问题
I have a use-case for Flink where I need to read information from a file, store each line, and then use this state to filter another stream.
I have all of this working right now with the connect
operator and a RichCoFlatMapFunction
, but it feels overly complicated. Also, I'm concerned that flatMap2
could begin executing before all of the state is loaded from the file:
fileStream
.connect(partRecordStream.keyBy((KeySelector<PartRecord, String>) partRecord -> partRecord.getPartId()))
.keyBy((KeySelector<String, String>) partId -> partId, (KeySelector<PartRecord, String>) partRecord -> partRecord.getPartId())

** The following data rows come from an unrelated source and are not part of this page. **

Lemma check_inactive_Ok (path : str) (w w' : world) (u : unit) :
  check_inactive path w = (w', Ok u) ↔ w' = w ∧ path ∉ active_paths w.
Proof.
  unfold check_inactive. rewrite bind_st_Ok. split.
  - intros (w0 & s & [= <- <-] & [-> H%not_true_iff_false]%liftM_reject_Ok).
    split; [done|]. intros Hin. apply H, existsb_exists. exists path.
    split; [by apply list_elem_of_In|]. by apply bool_decide_eq_true.
  - intros [-> Hno]. exists w, w. split; [done|]. apply liftM_reject_Ok. split; [done|].
    apply not_true_iff_false. intros (p & Hp & Heq%bool_decide_eq_true)%existsb_exists.
    subst p. by apply Hno, list_elem_of_In.
Qed.

Lemma run_policy_Ok {A : Type} (m : stM ExpansionContext ReuseFailure A) (w w' : world) (a : A) :
  run_policy m w = (w', Ok a) ↔
  ∃ p, m (world_policy w) = (p, Ok a) ∧
       w' = MkWorld p (world_counts w) (active_paths w) (polls w).
Proof. unfold run_policy. destruct (m _) as [p [b|e]]; naive_solver. Qed.

Lemma count_node_Ok (node : TraversalNode) (w w' : world) (chain : list str) (u : unit) :
  well_placed w chain →
  count_node node w = (w', Ok u) ↔
  node_depth node ≤ maximum_depth limits ∧
  invocation_count (world_counts w) + 1 ≤ maximum_invocations limits ∧
  job_count (world_counts w) + len (jobs_of node) ≤ maximum_jobs limits ∧
  w' = set_counts (MkCounts limits (invocation_count (world_counts w) + 1)
                     (job_count (world_counts w) + len (jobs_of node))) w.
Proof.
  intros (_ & Hl & _ & Hi & Hj). unfold count_node.
  set (n := len (jobs_of node)). assert (Hn : 0 ≤ n) by (unfold n, len; lia). split.
  - intros (w0 & s & [= <- <-] & H)%bind_st_Ok. rewrite Hl in H.
    apply bind_st_Ok in H as (w0 & [] & [-> Hd%Z.ltb_ge]%liftM_reject_Ok & H).
    apply bind_st_Ok in H as (w0 & i & [-> (-> & _)%ok_or_Ok%checked_add_Some]%liftM_Ok & H).
    apply bind_st_Ok in H as (w0 & [] & [= <-] & H).
    apply bind_st_Ok in H as (w0 & [] & [-> Hi'%Z.ltb_ge]%liftM_reject_Ok & H).
    apply bind_st_Ok in H as (w0 & j & [-> (-> & _)%ok_or_Ok%checked_add_Some]%liftM_Ok & H).
    apply bind_st_Ok in H as (w0 & [] & [= <-] & [-> Hj'%Z.ltb_ge]%liftM_reject_Ok).
    split_and!; [done..|]. by destruct w.
  - intros (Hd & Hi' & Hj' & ->).
    apply bind_st_Ok. exists w, w. split; [done|]. rewrite Hl.
    apply bind_st_Ok. exists w, tt. split; [apply liftM_reject_Ok; split; [done|]; by apply Z.ltb_ge|].
    apply bind_st_Ok. eexists w, _. split.
    { apply liftM_Ok. split; [done|]. apply ok_or_Ok, checked_add_Some. split; [reflexivity|lia]. }
    apply bind_st_Ok. eexists _, tt. split; [done|].
    apply bind_st_Ok. eexists _, tt. split; [apply liftM_reject_Ok; split; [done|]; by apply Z.ltb_ge|].
    apply bind_st_Ok. eexists _, _. split.
    { apply liftM_Ok. split; [done|]. apply ok_or_Ok, checked_add_Some. split; [reflexivity|].
      change (job_count (world_counts w) + n ≤ u64_max). lia. }
    apply bind_st_Ok. eexists _, tt. split; [done|].
    apply liftM_reject_Ok. split; [by destruct w|]. apply Z.ltb_ge. done.
Qed.

(** ** Soundness *)

Lemma entry_of_facts (node : TraversalNode) (seed : MaterializedTraversalSeed)
    (entry : ReusableWorkflowInvocationExpansion) :
  entry_of run_id node seed = Ok entry →
  expanded_id entry = seed_id seed ∧ len (job_ids_of entry) = len (jobs_of node).
Proof.
  intros Hentry. apply bind_Ok_inv in Hentry as (jobs & Hd & Hentry).
  apply bind_Ok_inv in Hentry as ([] & _ & [= <-]). split; [done|].
  apply try_map_Ok, Forall2_length in Hd. unfold len, job_ids_of. simpl. by rewrite length_map, Hd.
Qed.

(** A pushed path is popped again. *)
Lemma with_active_path_Ok {A : Type} (path : str) (m : stM world ReuseFailure A) (w w' : world)
    (a : A) :
  with_active_path path m w = (w', Ok a) ↔
  ∃ w1, m (set_paths (path :: active_paths w) w) = (w1, Ok a) ∧
        w' = set_paths (tail (active_paths w1)) w1.
Proof. unfold with_active_path. destruct (m _) as [w1 r]. naive_solver. Qed.

(** Everything taken up on the way from one world to another is new and within
    the limits. *)
Definition progress (w w' : world) (ids : list (list Z))
    (entries : list ReusableWorkflowInvocationExpansion) : Prop :=
  fresh (world_policy w) ids entries ∧ fits w entries ∧ advanced w w' ids entries.

Lemma progress_trans (w w' w'' : world) (ids ids' : list (list Z))
    (entries entries' : list ReusableWorkflowInvocationExpansion) :
  progress w w' ids entries → progress w' w'' ids' entries' →
  progress w w'' (ids ++ ids') (entries ++ entries').
Proof.
  intros (Hf & Hl & Ha) (Hf' & Hl' & Ha'). split_and!.
  - apply fresh_app. split; [done|]. by rewrite <- (proj1 Ha).
  - by apply (fits_app _ _ _ _ _ Ha).
  - by eapply advanced_trans.
Qed.

(** A step that leaves policy, counts and paths alone. *)
Lemma progress_same (w w' : world) (chain : list str) :
  well_placed w chain → fits w [] → world_policy w' = world_policy w →
  world_counts w' = world_counts w → active_paths w' = active_paths w →
  progress w w' [] [].
Proof.
  intros (_ & Hl & _) Hf Hp Hc Ha. split_and!; [apply fresh_nil|done|].
  unfold advanced. rewrite grow_nil, Hp, Hc, Ha. unfold entry_jobs, len. simpl.
  rewrite !Z.add_0_r, <- Hl. by destruct (world_counts w).
Qed.

Lemma progress_fits (w w' : world) (ids : list (list Z))
    (entries : list ReusableWorkflowInvocationExpansion) :
  progress w w' ids entries → fits w' [].
Proof.
  intros (_ & Hf & Ha). apply (fits_app _ _ _ _ [] Ha). by rewrite app_nil_r.
Qed.

Lemma progress_placed (w w' : world) (chain : list str) (ids : list (list Z))
    (entries : list ReusableWorkflowInvocationExpansion) :
  progress w w' ids entries → well_placed w chain → well_placed w' chain.
Proof. intros (_ & _ & Ha). by apply (advanced_placed _ _ _ _ _ Ha). Qed.

(** Entries stay where they are. *)
Lemma progress_lookup (w w' : world) (ids : list (list Z))
    (entries : list ReusableWorkflowInvocationExpansion) (index : nat)
    (entry : ReusableWorkflowInvocationExpansion) :
  progress w w' ids entries → context_invocations (world_policy w) !! index = Some entry →
  context_invocations (world_policy w') !! index = Some entry.
Proof. intros (_ & _ & Hp & _) H. rewrite Hp. by apply lookup_app_l_Some. Qed.

Abbreviation recursion :=
  (TraversalNode → MaterializedTraversalSeed → stM world ReuseFailure unit).

(** What the traversal of one node must do for the loop over the jobs. *)
Definition sound_at (recurse : recursion) : Prop :=
  ∀ node seed w w' chain u, well_placed w chain → fits w [] → recurse node seed w = (w', Ok u) →
  ∃ entry below,
    tree chain node seed (entry :: below) ∧ expanded_id entry = seed_id seed ∧
    progress w w' (map expanded_id below) (entry :: below).

Section Sound.
Context (recurse : recursion) (node : TraversalNode) (seed : MaterializedTraversalSeed).
Context (index : nat) (entry : ReusableWorkflowInvocationExpansion).
Hypothesis recurse_sound : sound_at recurse.
Hypothesis entry_is : entry_of run_id node seed = Ok entry.

Lemma visit_call_sound (job : LogicalJobTemplate) (call : ReusableWorkflowInvocation)
    (w w' : world) (chain : list str) (state : MaterializedTraversalState) :
  well_placed w chain → fits w [] → job ∈ jobs_of node →
  context_invocations (world_policy w) !! index = Some entry →
  job_execution job = JobReusableWorkflow call →
  visit_job catalog never recurse node (state_of index seed) job w = (w', Ok state) →
  ∃ callee edge child below,
    job_strategy job = None ∧
    catalog_resolve (located_value (invocation_reference call)) = Ok callee ∧
    (resolved_path callee ∉ chain) ∧ checked_edge catalog job call callee = Ok edge ∧
    child_seed run_id node seed edge = Ok child ∧
    tree chain (child_node node callee) child below ∧ state = state_of index seed ∧
    progress w w' (map expanded_id below) below.
Proof.
  intros Hw Hfit Hjob Hindex Hexec Hvisit. unfold visit_job in Hvisit. rewrite Hexec in Hvisit.
  apply bind_st_Ok in Hvisit as (w0 & [] & Hpoll%check_cancelled_Ok & Hvisit).
  assert (Hsame : progress w w0 [] []) by (subst w0; by eapply progress_same).
  clear Hpoll. pose proof (progress_placed _ _ _ _ _ Hsame Hw) as Hw0.
  pose proof (progress_fits _ _ _ _ Hsame) as Hf0.
  apply (progress_lookup _ _ _ _ _ _ Hsame) in Hindex.
  apply bind_st_Ok in Hvisit as (x & [] & [-> Hstrategy]%liftM_reject_Ok & Hvisit).
  apply bind_st_Ok in Hvisit as (x & callee & [-> Hres]%liftM_Ok & Hvisit).
  apply bind_st_Ok in Hvisit as (x & [] & [-> Hno]%check_inactive_Ok & Hvisit).
  apply bind_st_Ok in Hvisit as (x & edge & [-> Hedge]%liftM_Ok & Hvisit).
  assert (edge_job edge = job) as Hej by (unfold checked_edge in Hedge; by ok_inv).
  apply bind_st_Ok in Hvisit as (w1 & prepared & (c1 & Hprep & Hw1)%run_policy_Ok & Hvisit).
  pose proof Hw0 as (Hrun & Hl & Hch & Hpos).
  apply (prepare_Ok run_id node seed index entry) in Hprep
    as (child & Hchild & Hfresh & -> & ->); [|done|done|done|by rewrite Hej].
  assert (Hstep : progress w0 w1 [seed_id child] []).
  { subst w1. split_and!; [done|done|]. unfold advanced, entry_jobs, len. simpl.
    rewrite !Z.add_0_r, <- Hl. by destruct (world_counts w0). }
  apply bind_st_Ok in Hvisit as (w2 & [] & Hrec & Hvisit).
  pose proof (progress_placed _ _ _ _ _ Hstep Hw0) as Hw1p.
  apply (recurse_sound _ _ _ _ _ _ Hw1p (progress_fits _ _ _ _ Hstep)) in Hrec
    as (head & below & Htree & Hid & Hprog).
  apply run_policy_Ok in Hvisit as (c2 & [-> ->]%mret_st_Ok & ->).
  exists callee, edge, child, (head :: below).
  split_and!; try done.
  - by destruct (job_strategy job).
  - by rewrite <- Hch.
  - cbn [map]. rewrite Hid.
    pose proof (progress_trans _ _ _ _ _ _ _ Hsame (progress_trans _ _ _ _ _ _ _ Hstep Hprog)) as H.
    by destruct w2.
Qed.

Lemma visit_jobs_sound (jobs : list LogicalJobTemplate) (w w' : world) (chain : list str)
    (state : MaterializedTraversalState) :
  well_placed w chain → fits w [] → (∀ job, job ∈ jobs → job ∈ jobs_of node) →
  context_invocations (world_policy w) !! index = Some entry →
  fold_st (visit_job catalog never recurse node) (state_of index seed) jobs w = (w', Ok state) →
  ∃ below, forest chain node seed jobs below ∧ state = state_of index seed ∧
    progress w w' (map expanded_id below) below.
Proof.
  revert w. induction jobs as [|job jobs IH]; intros w Hw Hfit Hjobs Hindex Hfold; simpl in Hfold.
  { apply mret_st_Ok in Hfold as [-> ->]. exists [].
    split_and!; [constructor|done|]. by eapply progress_same. }
  assert (Htl : ∀ j, j ∈ jobs → j ∈ jobs_of node)
    by (intros j Hj; apply Hjobs; by apply list_elem_of_further).
  apply bind_st_Ok in Hfold as (w1 & st & Hvisit & Hrest).
  destruct (job_execution job) as [steps|call] eqn:Hexec.
  - unfold visit_job in Hvisit. rewrite Hexec in Hvisit.
    apply bind_st_Ok in Hvisit as (w0 & [] & Hpoll%check_cancelled_Ok & [-> ->]%mret_st_Ok).
    assert (Hsame : progress w w0 [] []) by (subst w0; by eapply progress_same).
    apply IH in Hrest as (below & Hforest & -> & Hprog);
      eauto using progress_placed, progress_fits, progress_lookup.
    exists below. split_and!; [|done|by apply (progress_trans _ _ _ _ _ _ _ Hsame Hprog)].
    constructor; [unfold is_call; by rewrite Hexec|done].
  - apply (visit_call_sound job call _ _ chain) in Hvisit
      as (callee & edge & child & sub & ? & ? & ? & ? & ? & ? & -> & Hsub); try done;
      [|apply Hjobs, list_elem_of_here].
    apply IH in Hrest as (below & Hforest & -> & Hprog);
      eauto using progress_placed, progress_fits, progress_lookup.
    exists (sub ++ below). rewrite map_app.
    split_and!; [by eapply call_forest_call|done|by apply (progress_trans _ _ _ _ _ _ _ Hsub Hprog)].
Qed.
End Sound.
(** An occurrence that the scan does not report starts inside a match
    that the scan did report. *)
Lemma scan_covers (text : list byte) :
  forall pos skip d,
    (skip <= d)%nat ->
    starts_with pat (skipn d text) = true ->
    exists s,
      In s (scan_literal pat text pos skip)
      /\ m_start s <= pos + Z.of_nat d < m_start s + len pat.
Proof.
  induction text as [|b rest IH]; intros pos skip d Hd Hs.
  - rewrite skipn_nil, starts_with_nil_false in Hs. discriminate.
  - destruct skip as [|k]; simpl scan_literal.
    + destruct (starts_with pat (b :: rest)) eqn:E.
      * destruct (Nat.lt_ge_cases d (length pat)) as [Hlt|Hge].
        -- eexists. split; [left; reflexivity|]. simpl m_start.
           unfold len. lia.
        -- destruct d as [|d']; [destruct pat; simpl in *; [congruence|lia]|].
           destruct (IH (pos + 1) (Nat.pred (length pat)) d') as (s & Hin & Hr);
             [lia | exact Hs |].
           exists s. split; [now right | lia].
      * destruct d as [|d']; [simpl in Hs; congruence|].
        destruct (IH (pos + 1) O d') as (s & Hin & Hr); [lia | exact Hs |].
        exists s. split; [exact Hin | lia].
    + destruct d as [|d']; [lia|].
      destruct (IH (pos + 1) k d') as (s & Hin & Hr); [lia | exact Hs |].
      exists s. split; [exact Hin | lia].
Qed.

.flatMap(new RichCoFlatMapFunction<String, PartRecord, PartRecord>() {
private transient ValueState<String> storedPartId;
@Override
public void flatMap1(String partId, Collector<PartRecord> out) throws Exception {
// store state
storedPartId.update(partId);
}
@Override
public void flatMap2(PartRecord record, Collector<PartRecord> out) throws Exception {
if (record.getPartId().equals(storedPartId.value())) {
out.collect(record);
} else {
// do nothing
}
}
@Override
public void open(Configuration parameters) throws Exception {
ValueStateDescriptor<String> descriptor =
new ValueStateDescriptor<>(
"partId", // the state name
TypeInformation.of(new TypeHint<String>() {}),
null);
storedPartId = getRuntimeContext().getState(descriptor);
}
});
Is there a better way (as of Flink 1.1.3) to accomplish this pattern of loading state, then using it in subsequent streams?
回答1:
Your concerns about the CoFlatMapFunction
are correct. The order in which flatMap1
and flatMap2
are called cannot be controlled and depend on the order in which data arrives. So, flatMap2
might be called before all data has been read by flatMap1
.
The only way in Flink 1.1.3 to read all data before starting to process a stream is to consume the data in the open()
method of a RichFlatMapFunction
, i.e., you have to manually read and parse the file.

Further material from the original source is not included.